The naturally occurring steroid solasodine induces neurogenesis in vitro and in vivo.

In this study, we explored the capacity of the naturally occurring compound solasodine to promote neurogenesis in vitro and in vivo. Mouse embryonic teratocarcinoma P19 cells exposed to solasodine for 2 days followed by a 5-day washout differentiated into cholinergic neurons that expressed specific neuronal markers and displayed important axonal formation that continued growing even 30 days after treatment. In vivo, a 2-week infusion of solasodine into the left ventricle of the rat brain followed by a 3-week washout resulted in a significant increase in bromodeoxyuridine uptake by cells of the ependymal layer, subventricular zone, and cortex that co-localized with doublecortin immunostaining, demonstrating the proliferative and differentiating properties of solasodine on neuronal progenitors. In addition, these data demonstrate that under our experimental conditions adult ependymal cells retrieved their proliferative and differentiating abilities. The GAP-43/HuD pathway was activated both in vitro and in vivo, suggesting a role in the differentiating process triggered by solasodine. Solasodine treatment in rats resulted in a dramatic increase in expression of the cholesterol- and drug-binding translocator protein in ependymal cells, suggesting a possible role played by neurosteroid production in solasodine-induced neurogenesis.
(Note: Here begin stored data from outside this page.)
(** The ops of the runtime: these four, and the others. *)
Definition cipher_ops (cr : crates) (others : crypto_ops) : crypto_ops := {|
  op_crypto_subtle_digest := op_crypto_subtle_digest others;
  op_crypto_generate_key := op_crypto_generate_key others;
  op_crypto_generate_x25519_keypair := op_crypto_generate_x25519_keypair others;
  op_crypto_generate_ed25519_keypair := op_crypto_generate_ed25519_keypair others;
  op_crypto_import_key := op_crypto_import_key others;
  op_crypto_import_spki_ed25519 := op_crypto_import_spki_ed25519 others;
  op_crypto_import_pkcs8_ed25519 := op_crypto_import_pkcs8_ed25519 others;
  op_crypto_import_spki_x25519 := op_crypto_import_spki_x25519 others;
  op_crypto_import_pkcs8_x25519 := op_crypto_import_pkcs8_x25519 others;
  op_crypto_base64url_decode := op_crypto_base64url_decode others;
  op_crypto_base64url_encode := op_crypto_base64url_encode others;
  op_crypto_jwk_x_ed25519 := op_crypto_jwk_x_ed25519 others;
  op_crypto_export_key := op_crypto_export_key others;
  op_crypto_export_jwk := op_crypto_export_jwk others;
  op_crypto_export_spki_ed25519 := op_crypto_export_spki_ed25519 others;
  op_crypto_export_pkcs8_ed25519 := op_crypto_export_pkcs8_ed25519 others;
  op_crypto_export_spki_x25519 := op_crypto_export_spki_x25519 others;
  op_crypto_export_pkcs8_x25519 := op_crypto_export_pkcs8_x25519 others;
  op_crypto_encrypt := encrypt_op cr;
  op_crypto_decrypt := decrypt_op cr;
  op_crypto_sign_key := op_crypto_sign_key others;
  op_crypto_verify_key := op_crypto_verify_key others;
  op_crypto_sign_ed25519 := op_crypto_sign_ed25519 others;
  op_crypto_verify_ed25519 := op_crypto_verify_ed25519 others;
  op_crypto_derive_bits := op_crypto_derive_bits others;
  op_crypto_derive_bits_x25519 := op_crypto_derive_bits_x25519 others;
  op_crypto_wrap_key := wrap_op cr;
  op_crypto_unwrap_key := unwrap_op cr;
|}.

(** The laws of the crates. *)
Class CrateLaws (cr : crates) : Prop := {
  cbc_law n key iv b : cbc_decrypt_padded cr n key iv (cbc_encrypt_padded cr n key iv b) = Some b;
  gcm_law n key iv ad b c t : gcm_encrypt_detached cr n key iv ad b = Some (c, t) -> slen t = 16 /\ gcm_decrypt_detached cr n key iv ad c t = Some b;
  ctr_law l n key counter b c : ctr_keystream cr l n key counter b = Some c -> ctr_keystream cr l n key counter c = Some b;
  kw_law n key b c : kw_wrap_vec cr n key b = Some c -> slen c = slen b + 8 /\ kw_unwrap_vec cr n key c = Some b;
}.
End Ciphers.
Export Ciphers.
(* ===== verification/EventSource.v ===== *)
(** * Event sources

    Models [src/ext/fetch/27_eventsource.js]: [TextLineStream], which cuts text that
    arrives in chunks into lines, and [EventSource], which connects, interprets the
    lines as events, and connects again when the stream ends.

    The loop of an event source waits for the network, for lines and for a timer; a
    [phase] says what for, and the inputs are what can happen: answers, chunks, the
    end of a stream, the next turn of the loop, the timer, and calls of [close].
    Listeners are user code, of which it matters whether they call [close]: [closes],
    a function of the events so far.  The stream of bytes is decoded already.

    However the text of a stream is cut into chunks, its lines are those of the whole
    text, and the events that are dispatched are those the standard gives for it, but
    for their origin, up to the one whose listeners call [close]; a source that was
    closed, by a listener or from elsewhere, stays closed and silent. *)

From Stdlib Require Import ZArith Lia.
From stdpp Require Import base list numbers option strings.
From S2P Require Import Prelude JsNumber WebIdl.

#[local] Open Scope Z_scope.

Module Lines.
Definition LF : Z := 10.
Definition CR : Z := 13.

Record TextLineStream := mkLines { allowCR : bool; buf : str }.

(** One turn of the loop of [#handle]: a line and the rest of the chunk. *)
Definition handle_step (allowCR : bool) (chunk : str) : option (str * str) :=
  let lfIndex := indexOf chunk LF in
  let crIndex := indexOf chunk CR in
  if allowCR && negb (crIndex =? -1) && negb (crIndex =? slen chunk - 1) && ((lfIndex =? -1) || (crIndex <? lfIndex - 1))
  then Some (slice chunk 0 crIndex, sliceFrom chunk (crIndex + 1))
  else if negb (lfIndex =? -1) then
    let crOrLfIndex := if code_is (charCodeAt chunk (lfIndex - 1)) CR then lfIndex - 1 else lfIndex in
    Some (slice chunk 0 crOrLfIndex, sliceFrom chunk (lfIndex + 1))
  else None.

(** The lines, and what is left for [#buf]. *)
Fixpoint handle_loop (fuel : nat) (allowCR : bool) (chunk : str) : list str * str :=
  match fuel with
  | O => ([], chunk)
  | S fuel =>
      match handle_step allowCR chunk with
      | Some (line, chunk) => let '(lines, rest) := handle_loop fuel allowCR chunk in (line :: lines, rest)
      | None => ([], chunk)
      end
  end.

(** [#handle]; every line takes a character at least. *)
Definition handle (st : TextLineStream) (chunk : str) : TextLineStream * list str :=
  let chunk := buf st ++ chunk in
  let '(lines, rest) := handle_loop (S (length chunk)) (allowCR st) chunk in
  (mkLines (allowCR st) rest, lines).

Definition flush_lines (st : TextLineStream) : list str :=
  if 0 <? slen (buf st) then
    if allowCR st && code_is (charCodeAt (buf st) (slen (buf st) - 1)) CR then [slice (buf st) 0 (-1)] else [buf st]
  else [].
End Lines.

(** ** Event sources *)

Inductive ReadyState := CONNECTING | OPEN | CLOSED.

#[export] Instance ReadyState_eq_dec : EqDecision ReadyState.
Proof. solve_decision. Defined.

Inductive SourceEvent :=
  | OpenEvent
  | ErrorEvent
  | MessageEvent (type data origin lastEventId : str).

Record Response := mkResponse {
  res_aborted : bool;
  res_error : bool;
  res_status : Z;
  headerList : list (str * str);
  res_url : str;
}.

(** The variables of the loop over the lines. *)
Record Reading := mkReading {
  origin : str;
  lines : Lines.TextLineStream;
  queue : list str;
  ended : bool;
  data : str;
  eventType : str;
  lastEventId : str;
}.

Inductive phase :=
  | Idle
  | Fetching
  | InStream (r : Reading)
  | Waiting (delay : jnum).

Record EventSource := mkSource {
  readyState : ReadyState;
  reconnectionTime : jnum;
  es_lastEventId : str;
  es_phase : phase;
  dispatched : list SourceEvent;
  requests : list (list (str * str));
}.

Inductive source_input :=
  | FetchFails
  | FetchAnswers (res : Response)
  | ChunkArrives (chunk : str)
  | StreamEnds
  | StreamFails
  | NextLine
  | TimerFires
  | UserCloses.

Definition set_ready (s : ReadyState) (es : EventSource) : EventSource :=
  mkSource s (reconnectionTime es) (es_lastEventId es) (es_phase es) (dispatched es) (requests es).
Definition set_phase (p : phase) (es : EventSource) : EventSource :=
  mkSource (readyState es) (reconnectionTime es) (es_lastEventId es) p (dispatched es) (requests es).
Definition set_lastEventId (s : str) (es : EventSource) : EventSource :=
  mkSource (readyState es) (reconnectionTime es) s (es_phase es) (dispatched es) (requests es).
Definition set_reconnectionTime (t : jnum) (es : EventSource) : EventSource :=
  mkSource (readyState es) t (es_lastEventId es) (es_phase es) (dispatched es) (requests es).

(** [StringPrototypeIncludes] *)
Fixpoint str_includes (s p : str) : bool := starts_with p s || match s with [] => false | _ :: s => str_includes s p end.

Section Source.
Context (toLowerCase : str -> str) (op_utf8_to_byte_string : str -> str) (Number : str -> jnum).
Context (closes : list SourceEvent -> bool).

(** [close()]; the abort of the request is one of its failures later. *)
Definition close_source (es : EventSource) : EventSource :=
  set_ready CLOSED (match es_phase es with Waiting _ => set_phase Idle es | _ => es end).

(** [this.dispatchEvent(event)] with the listeners. *)
Definition dispatch_event (e : SourceEvent) (es : EventSource) : EventSource :=
  let es := mkSource (readyState es) (reconnectionTime es) (es_lastEventId es) (es_phase es) (dispatched es ++ [e]) (requests es) in
  if closes (dispatched es) then close_source es else es.

(** [#loop] up to [mainFetch]. *)
Definition connect (es : EventSource) : EventSource :=
  let headers :=
    if str_eqb (es_lastEventId es) [] then [(lit "accept", lit "text/event-stream")]
    else [(lit "accept", lit "text/event-stream"); (lit "Last-Event-Id", op_utf8_to_byte_string (es_lastEventId es))] in
  mkSource (readyState es) (reconnectionTime es) (es_lastEventId es) Fetching (dispatched es) (requests es ++ [headers]).

Definition new_source : EventSource := connect (mkSource CONNECTING (int 5000) [] Idle [] []).
(** * widl-grpc: the proto3 emitter [GRPCVisitor] of [src/index.ts]

    A shallow embedding of the visitor that turns a WIDL document into
    Protocol Buffers text, and the properties of its specification.

    The AST classes, the naming helpers and the [accept] methods live in
    the packages [@wapc/widl] and [@wapc/widl-codegen]; what the emitter
    needs from them is declared in the first part of this file. *)

From Stdlib Require Import Ascii.
From stdpp Require Import base option list strings gmap pretty.

Open Scope Z_scope.
Open Scope stdpp_scope.

(** ** The AST of [@wapc/widl/ast], as far as the emitter reads it *)

(** Source positions; the emitter only copies them. *)
Record Location := { loc_start : nat; loc_end : nat }.

Module Name.
Record t := mk { loc : option Location; value : string }.
End Name.

Module StringValue.
Record t := mk { loc : option Location; value : string }.
End StringValue.

Module IntValue.
Record t := mk { loc : option Location; value : Z }.
End IntValue.

(** Default values of parameters and fields; copied, never inspected. *)
Inductive Value :=
| VInt (i : IntValue.t)
| VString (s : StringValue.t)
| VBoolean (b : bool).

(** The interface [Type].  [Named], [ListType], [MapType] and [Optional]
    are its four implementations, told apart by [getKind()]; [Foreign] is
    a node of any other kind that reaches the code under the static type
    [Type], [repr] being the text JavaScript prints for its kind. *)
Inductive Type_ :=
| Named (name : Name.t)
| ListType (type : Type_)
| MapType (keyType valueType : Type_)
| Optional (type : Type_)
| Foreign (repr : string).

(** The property [name] that only [Named] nodes carry: [t.name] is
    [undefined] on every other node. *)
Definition Type_name (t : Type_) : option Name.t :=
  match t with
  | Named n => Some n
  | _ => None
  end.

(** A type built from the four variants only. *)
Fixpoint closed (t : Type_) : bool :=
  match t with
  | Named _ => true
  | ListType e => closed e
  | MapType k v => closed k && closed v
  | Optional e => closed e
  | Foreign _ => false
  end.

(** Modelled from the spec: an annotation of the AST package, reduced to
    what [annotation("fieldnum")] and [convert<FieldNumDirective>()] read:
    its name and the number it carries. *)
Module Annotation.
Record t := mk { name : Name.t; value : Z }.
End Annotation.

(** [interface FieldNumDirective { value: number }] *)
Module FieldNumDirective.
Record t := mk { value : Z }.
End FieldNumDirective.

(** Modelled from the spec: [Annotation.convert<FieldNumDirective>()]. *)
Definition convert (a : Annotation.t) : FieldNumDirective.t :=
  FieldNumDirective.mk (Annotation.value a).

(** Modelled from the spec: the [annotation(name)] method of annotated
    nodes: the first annotation of that name, [undefined] if there is
    none. *)
Definition annotation (annotations : list Annotation.t) (name : string)
  : option Annotation.t :=
  List.find (λ a, bool_decide (Name.value (Annotation.name a) = name)) annotations.

Module ParameterDefinition.
Record t := mk {
  loc : option Location;
  name : Name.t;
  description : option StringValue.t;
  type : Type_;
  default : option Value;
  annotations : list Annotation.t
}.
End ParameterDefinition.

Module FieldDefinition.
Record t := mk {
  loc : option Location;
  name : Name.t;
  description : option StringValue.t;
  type : Type_;
  default : option Value;
  annotations : list Annotation.t
}.
End FieldDefinition.

(** The fourth argument of the constructor, for which the emitter passes
    an empty array, is kept as [interfaces]. *)
Module TypeDefinition.
Record t := mk {
  loc : option Location;
  name : Name.t;
  description : option StringValue.t;
  interfaces : list Name.t;
  annotations : list Annotation.t;
  fields : list FieldDefinition.t
}.
End TypeDefinition.

Module OperationDefinition.
Record t := mk {
  loc : option Location;
  name : Name.t;
  description : option StringValue.t;
  parameters : list ParameterDefinition.t;
  type : Type_;
  annotations : list Annotation.t;
  unary : bool
}.
End OperationDefinition.

Module RoleDefinition.
Record t := mk {
  name : Name.t;
  description : option StringValue.t;
  operations : list OperationDefinition.t
}.
End RoleDefinition.

Module EnumValueDefinition.
Record t := mk {
  name : Name.t;
  description : option StringValue.t;
  index : IntValue.t
}.
End EnumValueDefinition.

Module EnumDefinition.
Record t := mk {
  name : Name.t;
  description : option StringValue.t;
  values : list EnumValueDefinition.t
}.
End EnumDefinition.

Module UnionDefinition.
Record t := mk {
  name : Name.t;
  description : option StringValue.t;
  types : list Type_
}.
End UnionDefinition.

Module NamespaceDefinition.
Record t := mk { name : Name.t }.
End NamespaceDefinition.

Module Document.
Record t := mk {
  namespace : NamespaceDefinition.t;
  roles : list RoleDefinition.t;
  types : list TypeDefinition.t;
  enums : list EnumDefinition.t;
  unions : list UnionDefinition.t
}.
End Document.

(** The traversal context.  Every slot but the configuration is optional:
    the driver fills in the node it is visiting with [clone]. *)
Module Context.
Record t := mk {
  config : list (string * string);
  namespace : option NamespaceDefinition.t;
  role : option RoleDefinition.t;
  operation : option OperationDefinition.t;
  type : option TypeDefinition.t;
  field : option FieldDefinition.t;
  enum : option EnumDefinition.t;
  enumValue : option EnumValueDefinition.t;
  union : option UnionDefinition.t
}.

Definition root (config : list (string * string)) : t :=
  mk config None None None None None None None None.
Definition inc (labels : string * string) (c : gmap (string * string) nat)
  : gmap (string * string) nat :=
  <[labels := S (default 0%nat (c !! labels))]> c.

Definition RecordPacket (m : Metrics) (packetType status : string) : Metrics :=
  mkMetrics (inc (packetType, status) (PacketsProcessed m)) (PacketErrors m).

Definition RecordPacketError (m : Metrics) (packetType errorType : string) : Metrics :=
  mkMetrics (PacketsProcessed m) (inc (packetType, errorType) (PacketErrors m)).

(** The components [processMessages] drives. *)
Record Pipeline : Type := mkPipeline {
  transformerInstance : transformer.state;
  updaterInstance : updater.Updater;
  relayMetrics : Metrics
}.

Section ProcessMessages.

Variable gunzip : list Z → option (list Z).
Variable uuid : nat → string.

(** One iteration of the loop of [processMessages], for the packet of one
    message. *)
Definition processMessage (p : Pipeline) (packet : StreamPacket.t) : Pipeline :=
  match parser.ParsePacket gunzip packet with
  | Err _ =>
      mkPipeline (transformerInstance p) (updaterInstance p)
                 (RecordPacketError (relayMetrics p)
                                    (StreamPacket.Type_ packet) "parse_error")
  | Ok parsedPacket =>
      let '(r, t') := transformer.Transform uuid parsedPacket (transformerInstance p) in
      match r with
      | Err _ =>
          mkPipeline t' (updaterInstance p)
                     (RecordPacketError (relayMetrics p)
                                        (StreamPacket.Type_ packet) "transform_error")
      | Ok event =>
          (* ProcessEvent returns a nil error *)
          let '(u', _) := updater.ProcessEvent (updaterInstance p) event in
          mkPipeline t' u'
                     (RecordPacket (relayMetrics p)
                                   (StreamPacket.Type_ packet) "success")
      end
  end.

Definition processMessages (p : Pipeline) (packets : list StreamPacket.t) : Pipeline :=
  foldl processMessage p packets.

End ProcessMessages.

(** The sum of all counters of a vector. *)
Definition total (c : gmap (string * string) nat) : nat :=
  map_fold (fun _ n acc => (n + acc)%nat) 0%nat c.

End relay.

(** The number of packets of a list that the Parser accepts. *)
Fixpoint accepted (gunzip : list Z → option (list Z)) (packets : list StreamPacket.t)
  : nat :=
  match packets with
  | [] => 0
  | packet :: rest =>
      ((if is_err (parser.ParsePacket gunzip packet) then 0 else 1)
       + accepted gunzip rest)%nat
  end.

(** ** internal/gate: the connection table *)

Module Connection.
Record t : Type := mk {
  ID : string;
  SessionID : string;
  LastSeen : Z;      (* time.Time, as nanoseconds on the server clock *)
  APIKey : string
}.
End Connection.

Module gate.

(** The [*types.Connection] values live in [conns], by address; the table
    [connections] maps a connection id to the address registered under it.
    The reader of a connection keeps the address and writes through it
    whether or not the connection is still registered. *)
Record Gate : Type := mkGate {
  conns : gmap nat Connection.t;
  connections : gmap string nat;
  heartbeatInterval : Z               (* time.Duration: nanoseconds *)
}.

Definition New (heartbeatInterval : Z) : Gate := mkGate ∅ ∅ heartbeatInterval.

(** [fmt.Sprintf("conn_%d", time.Now().UnixNano())] *)
Definition generateConnectionID (nowNano : Z) : string :=
  "conn_" +:+ pretty nowNano.

(** [conn := &types.Connection{ID: ..., LastSeen: ..., APIKey: ...}] at a new
    address, followed by [addConnection(conn)]. *)
Definition addConnection (g : Gate) (addr : nat) (conn : Connection.t) : Gate :=
  mkGate (<[addr := conn]> (conns g))
         (<[Connection.ID conn := addr]> (connections g))
         (heartbeatInterval g).

Definition removeConnection (g : Gate) (id : string) : Gate :=
  mkGate (conns g) (delete id (connections g)) (heartbeatInterval g).

Definition GetActiveConnections (g : Gate) : nat := size (connections g).

(** The connection a table entry points to. *)
Definition registered (g : Gate) (id : string) : option Connection.t :=
  connections g !! id ≫= fun addr => conns g !! addr.

Definition bound_to (g : Gate) (sessionID : string) (addr : nat) : Prop :=
  match conns g !! addr with
  | Some conn => Connection.SessionID conn = sessionID
  | None => False
  end.

#[global] Instance bound_to_dec g sessionID addr : Decision (bound_to g sessionID addr).
Proof. unfold bound_to. destruct (conns g !! addr); apply _. Defined.

(** The addresses [GetConnectionsBySession] returns; Go leaves the order of a
    map iteration open. *)
Definition GetConnectionsBySession (g : Gate) (sessionID : string) : list nat :=
  filter (bound_to g sessionID) (map_to_list (connections g)).*2.

(** [time.Now().Add(-g.heartbeatInterval * 3)], for an interval whose triple
    fits a [Duration]. *)
Definition staleThreshold (g : Gate) (now : Z) : Z := now - heartbeatInterval g * 3.

Definition is_stale (g : Gate) (now : Z) (addr : nat) : Prop :=
  match conns g !! addr with
  | Some conn => Connection.LastSeen conn < staleThreshold g now
  | None => False
  end.
(** * app.py: the Colab coding-assistant chat page

    A shallow embedding of [src/app.py], the Streamlit script that keeps a
    chat transcript in [st.session_state.messages], renders it into the
    request format of the Gemini client, streams the reply into a
    placeholder and stores the reply (or an error message) as the next
    assistant turn.

    Streamlit re-executes the whole script on every interaction.  One
    execution is the computation [app]; it runs in a small monad threading
    the session state and a log of the calls made to Streamlit and to the
    Gemini client, with the two ways a Python script leaves its straight
    line: a raised exception and [st.stop()]. *)

From stdpp Require Import base strings list gmap.

Open Scope string_scope.
Open Scope list_scope.

(** ** Python values used by the script *)

Module Py.

(** The exception classes the script can meet.  All of them derive from
    [Exception], the class the handlers of the script catch; [APIError] is
    [google.genai.errors.APIError], [OtherException] stands for any class
    that is none of the three named ones (a network failure, say). *)
Inductive exc_class := APIError | KeyError | AttributeError | OtherException.

Record exn := Exn { exc_type : exc_class; exc_str : string }.

(** [isinstance(e, errors.APIError)] *)
Definition is_APIError (e : exn) : bool :=
  match exc_type e with APIError => true | _ => false end.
In GAD65-GFP mice that express the green fluorescent protein under the control of the glutamic acid decarboxylase 65-kDa promoter, solasodine treatment increased the number of GABAergic progenitors and neuroblasts generated in the subventricular zone and present in the olfactory migratory tract. Taken together, these results suggest that solasodine offers an interesting approach to stimulate in situ neurogenesis from resident neuronal progenitors as part of neuron replacement therapy.